# [Exercise objective]
Look through the records and copy every line in which "induction" appears.

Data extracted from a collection
:::

Lemma inv_heard src ip tmp s log i m :
  inv src ip tmp s log -> inv src ip tmp (learn i m s) (log ++ [(_current_time s, Heard i m)]).
Proof.
  intros Hi. apply (inv_quiet _ _ _ _ _ (Heard i m)) in Hi; [|done]. cbn in Hi. rewrite app_nil_r in Hi.
  unfold learn. destruct (_mapping s !! i) eqn:E; [done|]. destruct Hi. split; auto; cbn.
  intros j m' time. rewrite lookup_insert_Some. intros [(<- & [= <- <-])|(_ & Hj)]; [|by apply inv_mapping0].
  split; [rewrite elem_of_app, list_elem_of_singleton; by right|]. unfold ARP_VALID_TIME. lia.
Qed.

(** Popping and queueing do not touch the rest of the state. *)
Lemma inv_frames src ip tmp s log q : inv src ip tmp s log -> inv src ip tmp (s <| _frames_out := q |>) log.
Proof. intros []. by split. Qed.

Lemma inv_tick src ip s log ms :
  inv src ip [] s log -> 0 <= ms -> _current_time s + ms + ARP_VALID_TIME < 2 ^ 64 -> inv src ip [] (tick ms s) log.
Proof.
  intros [] Hms Hb. assert (_current_time s ⊕ ms = _current_time s + ms) as E.
  { apply add64_id. unfold ARP_VALID_TIME in *. word_lia. }
  assert (0 < ARP_VALID_TIME) as Hv by done. assert (0 < ARP_REQ_BLOCKING_TIME < ARP_VALID_TIME) as Hr by done.
  split; unfold tick; cbn; rewrite ?E; auto; try lia.
  - intros i m time [Hi Hn]%map_lookup_filter_Some. cbn in Hn. destruct (inv_mapping0 _ _ _ Hi) as (? & ? & ?).
    rewrite add64_id in Hn by (unfold is_u64; lia). split; [done|]. lia.
  - intros i time [Hi Hn]%map_lookup_filter_Some. destruct (inv_blocking0 _ _ Hi). lia.
  - intros time i Hi. destruct (inv_requests0 _ _ Hi) as [?|(time' & Hl & Ht)]; [left; lia|].
    destruct (inv_blocking0 _ _ Hl).
    destruct (decide (time' ⊕ ARP_REQ_BLOCKING_TIME <= _current_time s + ms)) as [Hd|Hd].
    + rewrite add64_id in Hd by (unfold is_u64; lia). left. lia.
    + right. exists time'. split; [|done]. by apply map_lookup_filter_Some.
Qed.

(** ** Sending *)

(** The three outcomes of [send_datagram]. *)
Lemma send_datagram_cases d nh s s' :
  send_datagram d nh s = Ok s' ->
  exists i, Address.ipv4_numeric nh = Ok i /\
  ((exists mac time payload, _mapping s !! i = Some (mac, time) /\ IPv4Datagram.serialize d = Ok payload /\
      s' = push_frame (EthernetFrame.mk (EthernetHeader.mk mac (_ethernet_address s) EthernetHeader.TYPE_IPv4) payload) s) \/
   (_mapping s !! i = None /\ is_Some (_blocking_mapping s !! i) /\
      s' = s <| _pending_list := _pending_list s ++ [(d, nh)] |>) \/
   (exists ip payload, _mapping s !! i = None /\ _blocking_mapping s !! i = None /\
      Address.ipv4_numeric (_ip_address s) = Ok ip /\ ARPMessage.serialize (request_msg s ip i) = Ok payload /\
      s' = push_frame (EthernetFrame.mk (EthernetHeader.mk ETHERNET_BROADCAST (_ethernet_address s) EthernetHeader.TYPE_ARP)
                                        (BufferList.of_string payload))
             (s <| _pending_list := _pending_list s ++ [(d, nh)] |>
                <| _blocking_mapping := <[i := _current_time s]> (_blocking_mapping s) |>))).
Proof.
  unfold send_datagram. intros (i & Hi & H)%result_bind_Ok. exists i. split; [done|].
  destruct (_mapping s !! i) as [[mac time]|] eqn:Em.
  - apply result_bind_Ok in H as (payload & Hs & [= <-]). left. by exists mac, time, payload.
  - right. case_bool_decide as Hb; [by simplify_eq; left|]. right. cbn in Hb.
    apply result_bind_Ok in H as (ip & Hip & H). apply result_bind_Ok in H as (payload & Hs & [= <-]).
    exists ip, payload. split; [done|]. split; [by apply eq_None_not_Some|done].
Qed.

Lemma emit_known src ip tmp s log d nh i mac time payload :
  inv src ip ((d, nh) :: tmp) s log ->
  Address.ipv4_numeric nh = Ok i -> _mapping s !! i = Some (mac, time) -> IPv4Datagram.serialize d = Ok payload ->
  let f := EthernetFrame.mk (EthernetHeader.mk mac src EthernetHeader.TYPE_IPv4) payload in
  inv src ip tmp s (log ++ [(_current_time s, Emitted f)]).
Proof.
  intros [] Hi Hm Hp f.
  assert (requests (log ++ [(_current_time s, Emitted f)]) = requests log) as Er.
  { unfold requests. rewrite omap_app. cbn. by rewrite app_nil_r. }
  split; auto; rewrite ?Er; auto.
  - intros j m' time' Hj. destruct (inv_mapping0 j m' time' Hj) as (? & ? & ?). by rewrite elem_of_app; eauto.
  - destruct inv_conserved0 as (tr & Hperm & Hf). exists (tr ++ [(d, nh)]).
    unfold accepted, sent in *. rewrite !omap_app. cbn. rewrite app_nil_r. split.
    + rewrite Hperm, <- app_assoc. apply Permutation_app_head. cbn. by rewrite Permutation_middle.
    + apply Forall2_app; [eapply Forall2_impl; [exact Hf|]; intros ??; apply framed_mono, app_subseteq_l|].
      constructor; [|constructor]. split; [|done]. destruct (inv_mapping0 _ _ _ Hm) as (? & ? & ?).
      exists i, mac, time. split; [done|]. split; [rewrite elem_of_app; by left|]. split; [cbn; lia|done].
Qed.

Lemma emit_request src ip tmp s log d nh i f :
  inv src ip ((d, nh) :: tmp) s log -> _blocking_mapping s !! i = None ->
  is_ipv4 f = false -> requested f = Some i ->
  inv src ip tmp (s <| _pending_list := _pending_list s ++ [(d, nh)] |>
                    <| _blocking_mapping := <[i := _current_time s]> (_blocking_mapping s) |>)
    (log ++ [(_current_time s, Emitted f)]).
Proof.
  intros [] Hb Hf Hr.
  assert (requests (log ++ [(_current_time s, Emitted f)]) = requests log ++ [(_current_time s, i)]) as Er.
  { unfold requests. rewrite omap_app. cbn. by rewrite Hr. }
  assert (sent (log ++ [(_current_time s, Emitted f)]) = sent log) as Es.
  { unfold sent. rewrite omap_app. cbn. rewrite Hf. by rewrite app_nil_r. }
  split; auto; rewrite ?Er, ?Es; cbn.
  - intros j m' time' Hj. destruct (inv_mapping0 j m' time' Hj) as (? & ? & ?). by rewrite elem_of_app; eauto.
  - destruct inv_conserved0 as (tr & Hperm & Hfr). exists tr. unfold accepted in *. rewrite omap_app. cbn.
    rewrite app_nil_r, Hperm. split; [by rewrite <- (app_assoc (_pending_list s))|].
    eapply Forall2_impl; [exact Hfr|]; intros ??; apply framed_mono, app_subseteq_l.
  - intros j time. rewrite lookup_insert_Some. intros [(<- & <-)|(_ & Hj)]; [lia|by apply inv_blocking0 in Hj].
  - intros time j. rewrite elem_of_app, list_elem_of_singleton. intros [Hin|[= -> ->]].
    + destruct (inv_requests0 _ _ Hin) as [?|(time' & Hl & ?)]; [by left|]. right.
      assert (i <> j) by congruence. exists time'. by rewrite lookup_insert_ne.
    + right. exists (_current_time s). by rewrite lookup_insert_eq.
  - apply StronglySorted_app. split; [|split; [done|]]; [|by repeat constructor].
    intros [time j] x2 Hin ->%list_elem_of_singleton Hj. cbn in Hj. subst j.
    destruct (inv_requests0 _ _ Hin) as [?|(time' & Hl & ?)]; [done|congruence].
Qed.

Lemma send_inv src ip tmp s log d nh s' :
  length src = 6%nat -> inv src ip ((d, nh) :: tmp) s log -> send_datagram d nh s = Ok s' ->
  exists new, _frames_out s' = _frames_out s ++ new /\ _current_time s' = _current_time s /\
    inv src ip tmp s' (log ++ at_time s (Emitted <$> new)).
Proof.
  intros Hlen Hinv (i & Hi & [(mac & time & payload & Hm & Hp & ->)|[(Hm & Hb & ->)|(own & payload & Hm & Hb & Hown & Hp & ->)]])%send_datagram_cases;
    pose proof (inv_src _ _ _ _ _ Hinv) as Hsrc.
  - eexists [_]. split; [done|]. split; [done|]. apply inv_frames. rewrite Hsrc. by eapply emit_known.
  - exists []. split; [by rewrite app_nil_r|]. split; [done|]. cbn. rewrite app_nil_r. destruct Hinv. split; auto.
    destruct inv_conserved0 as (tr & Hperm & Hf). exists tr. split; [|done]. rewrite Hperm. cbn.
    by rewrite <- (app_assoc (_pending_list s)).
  - eexists [_]. split; [done|]. split; [done|]. apply inv_frames. apply emit_request; [done|done|done|].
    erewrite requested_arp; [|done| |done]; [done|].
    apply request_msg_wf; [congruence|by eapply ipv4_numeric_range..].
Qed.
Record segment_at (W : bytes) (w : WrappingInt32.t) (seg : TCPSegment.t) (a : Z) : Prop := {
  sa_nonneg : 0 <= a;
  sa_seqno : TCPHeader.seqno (TCPSegment._header seg) = WrappingInt32.wrap a w;
  sa_syn : TCPHeader.syn (TCPSegment._header seg) = true <-> a = 0;
  sa_data : at_offset W (data_index a) (Buffer.str (TCPSegment._payload seg));
  sa_fin : TCPHeader.fin (TCPSegment._header seg) = true ->
           data_index a + zlen (Buffer.str (TCPSegment._payload seg)) = zlen W;
  sa_size : zlen (Buffer.str (TCPSegment._payload seg)) <= TCPConfig.MAX_PAYLOAD_SIZE;
  sa_win : TCPHeader.win (TCPSegment._header seg) = 0;
  sa_pos : 0 < seqlen seg
}.

Fixpoint covers (W : bytes) (w : WrappingInt32.t) (a : Z) (l : list TCPSegment.t) (b : Z) : Prop :=
  match l with
  | [] => a = b
  | seg :: l => segment_at W w seg a /\ covers W w (a + seqlen seg) l b
  end.

Lemma length_in_sequence_space_eq W w seg a :
  segment_at W w seg a -> TCPSegment.length_in_sequence_space seg = seqlen seg /\ 0 < seqlen seg <= 1002.
Proof.
  intros []. unfold TCPSegment.length_in_sequence_space, TCPSegment.payload, TCPSegment.header, seqlen, flag_len,
    TCPConfig.MAX_PAYLOAD_SIZE in *.
  pose proof (zlen_nonneg (Buffer.str (TCPSegment._payload seg))).
  split; [|repeat case_match; lia]. rewrite (add64_id (zlen _)) by (case_match; word_lia).
  rewrite add64_id; [done|]. repeat case_match; word_lia.
Qed.

Lemma covers_app W w a l1 m l2 b : covers W w a l1 m -> covers W w m l2 b -> covers W w a (l1 ++ l2) b.
Proof.
  revert a. induction l1 as [|seg l1 IH]; intros a H1 H2; cbn in *; [by subst|].
  destruct H1 as [? ?]. split; [done|]. by apply IH.
Qed.

Lemma covers_le W w a l b : covers W w a l b -> a <= b /\ (l = [] <-> a = b).
Proof.
  revert a. induction l as [|seg l IH]; intros a; cbn; [by intros ->|].
  intros [[] H]. apply IH in H as [? _]. split; [lia|]. split; [done|lia].
Qed.

Lemma covers_elem W w a l b seg :
  covers W w a l b -> seg ∈ l -> exists c, a <= c /\ c + seqlen seg <= b /\ segment_at W w seg c.
Proof.
  revert a. induction l as [|x l IH]; intros a Hc Hin; [by apply not_elem_of_nil in Hin|].
  destruct Hc as [Hx Hl]. pose proof (covers_le _ _ _ _ _ Hl) as [? _]. pose proof (sa_pos _ _ _ _ Hx).
  apply elem_of_cons in Hin as [->|Hin]; [by exists a; split; [|split]|].
  destruct (IH _ Hl Hin) as (c & ? & ? & ?). exists c. split; [lia|done].
Qed.

(** A segment without FIN stays one when the stream grows. *)
Lemma segment_at_grow W w seg a d :
  segment_at W w seg a -> TCPHeader.fin (TCPSegment._header seg) = false -> segment_at (W ++ d) w seg a.
Proof. intros [] Hf. split; try done; [by apply at_offset_grow|by rewrite Hf]. Qed.

Lemma covers_grow W w a l b d :
  covers W w a l b -> (forall seg, seg ∈ l -> TCPHeader.fin (TCPSegment._header seg) = false) ->
  covers (W ++ d) w a l b.
Proof.
  revert a. induction l as [|seg l IH]; intros a; cbn; [done|]. intros [Hs Hl] Hf. split.
  - apply segment_at_grow; [done|]. apply Hf. left.
  - apply IH; [done|]. intros seg' ?. apply Hf. by right.
Qed.

(** [fill_window] leaves the stream's error flag alone. *)
Lemma read_error len s d s' : ByteStream.read len s = Ok (d, s') -> ByteStream.error s' = ByteStream.error s.
Proof.
  unfold ByteStream.read, ByteStream.pop_output. intros (s1 & (str & _ & E)%result_bind_Ok & Heq)%result_bind_Ok.
  by simplify_eq.
Qed.

Lemma fill_body_error aws seg s seg' s' :
  fill_body aws seg s = Ok (seg', s') -> ByteStream.error (_stream s') = ByteStream.error (_stream s).
Proof.
  unfold fill_body, fill_syn, fill_data. intros H.
  assert (forall seg1 s1, _stream s1 = _stream s -> fill_data aws seg1 s1 = Ok (seg', s') ->
    ByteStream.error (_stream s') = ByteStream.error (_stream s)) as Hd.
  { intros seg1 s1 E. unfold fill_data. intros ([d st] & Hr & Heq)%result_bind_Ok.
    apply read_error in Hr. rewrite <- E, <- Hr. by repeat case_match; simplify_eq. }
  destruct (_next_seqno s =? 0); by eapply Hd in H.
Qed.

:::

# [Result for this exercise]
  revert a. induction l1 as [|seg l1 IH]; intros a H1 H2; cbn in *; [by subst|].
  revert a. induction l as [|seg l IH]; intros a; cbn; [by intros ->|].
  revert a. induction l as [|x l IH]; intros a Hc Hin; [by apply not_elem_of_nil in Hin|].
  revert a. induction l as [|seg l IH]; intros a; cbn; [done|]. intros [Hs Hl] Hf. split.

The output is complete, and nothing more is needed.